Nous disposons de preuves scientifiques irréfutables que la schizophrénie comporte des causes en partie génétiques:
- alors que la prévalence (la fréquence) de la schizophrénie dans la population générale est de l'ordre de 1%, par contre lorsqu'un parent au premier degré est atteint de la maladie, - père, mère, frère, soeur -, le risque 4 pour les autres frères et soeurs monte à 10%
- Lorsque les deux parents sont malades, le risque encouru par leurs enfants est de 40 à 45%
- Lorsqu'un faux jumeau est atteint de la maladie, l'autre jumeau encourt un risque de 10 à 15%
- Quand une tante, un oncle, un neveu ou une nièce est atteint, le risque pour les autres membres de la famille n'est plus que de 3%.

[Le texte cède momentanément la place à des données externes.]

(** [é:443] as a channel, and settings with an unknown key. *)
Lemma payload_codecs_witness :
  channel_open_decode (channel_open_encode (mkChannelOpen [195; 169] 443)) = Return (Ok (mkChannelOpen [195; 169] 443))
  /\ settings_decode (settings_encode (mkSettings true false true false (Some 0) (Some [49]) [([97], [98])]))
     = Return (Ok (mkSettings true false true false None (Some [49]) [])).
Proof.
  destruct payload_codecs as (H1 & _ & _ & _ & H5 & _). split.
  - apply (H1 (mkChannelOpen [195; 169] 443)).
    + split; [split; [repeat constructor; unfold byte_ok; lia|reflexivity]|vm_compute; discriminate].
    + unfold u16_ok, umax. cbn. lia.
  - apply (H5 (mkSettings true false true false (Some 0) (Some [49]) [([97], [98])])).
    + unfold u32_range, umax. cbn. lia.
    + split; [split; [repeat constructor; unfold byte_ok; lia|reflexivity]|vm_compute; discriminate].
Defined.

(** A host name over 65535 bytes is sent as another target.  The length
    field is clamped but the whole name is written, so the peer decodes the
    first 65535 bytes as the host and takes the next two bytes of the name
    for the port: the opening succeeds, for a host and a port nobody asked
    for. *)
Theorem long_host_retargets `{!BytesCrate} h1 p1 p2 h2 port :
  string_ok h1 -> zlen h1 = umax 16 -> byte_ok p1 -> byte_ok p2 ->
  channel_open_decode (channel_open_encode (mkChannelOpen (h1 ++ p1 :: p2 :: h2) port))
  = Return (Ok (mkChannelOpen h1 (256 * p1 + p2))).
Proof.
  intros Hs Hl H1 H2. unfold channel_open_encode. cbn [co_host co_port].
  rewrite !put_u16_spec, put_slice_spec. cbn [app].
  assert (clamp_len 16 (h1 ++ p1 :: p2 :: h2) = umax 16) as ->.
  { unfold clamp_len, zlen in *. rewrite length_app. cbn [length]. lia. }
  rewrite <- !app_assoc. cbn [app]. unfold channel_open_decode.
  rewrite (proj2 (Z.ltb_ge _ _)) by zlia. rewrite get_u16_be by (unfold umax; lia). unfold mbind, outcome_bind.
  rewrite (proj2 (Z.ltb_ge _ _)) by (unfold zlen in *; rewrite length_app; cbn [length]; lia).
  rewrite copy_len, from_utf8_ok by done.
  change (p1 :: p2 :: h2 ++ ?t) with ([p1; p2] ++ h2 ++ t). rewrite get_u16_spec by done.
  unfold from_be_bytes, addb. cbn [foldl]. do 3 f_equal. lia.
Qed.

(** 65535 letters a, then a suffix whose first two bytes are read as port 80. *)
Lemma long_host_retargets_witness :
  channel_open_decode (channel_open_encode (mkChannelOpen (replicate (Z.to_nat 65535) 97 ++ [0; 80; 98]) 443))
  = Return (Ok (mkChannelOpen (replicate (Z.to_nat 65535) 97) 80)).
Proof.
  apply (long_host_retargets (replicate (Z.to_nat 65535) 97) 0 80 [98] 443).
  - apply ascii_string_ok. lia.
  - unfold zlen. rewrite length_replicate, Z2Nat.id; unfold umax; lia.
  - unfold byte_ok. lia.
  - unfold byte_ok. lia.
Defined.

- Quand un jumeau vrai (univitellin) est malade, l'autre encourt un risque qui monte à 30-50% (ce qu'on appelle la concordance). Le fait que ce risque ne se transforme pas, dans ce cas, en certitude (n'est pas de 100%) montre que le facteur génétique, s'il est bien nécessaire pour que la maladie se manifeste, ne constitue pourtant pas à lui seul une cause suffisante de la maladie. La constitution génique n'est pas un facteur déterminant rigide et inéluctable. D'autres facteurs, environnementaux cette fois-ci, devront être présents également pour que, sur ce terrain génétiquement prédisposé, la maladie puisse apparaître.
Les mêmes valeurs statistiques ont été retrouvées dans les études où les jumeaux vrais (issus d'un même ovule) ou bien les frères et soeurs tant atteints que sains, issus de parents malades étaient séparés et élevés dans des familles d'adoption (en bonne santé mentale, cela va de soi), montrant ainsi que l'influence des facteurs psychologiques familiaux sur la fréquence de la maladie était négligeable et qu'ils ne pouvaient être tenus pour une cause de la maladie.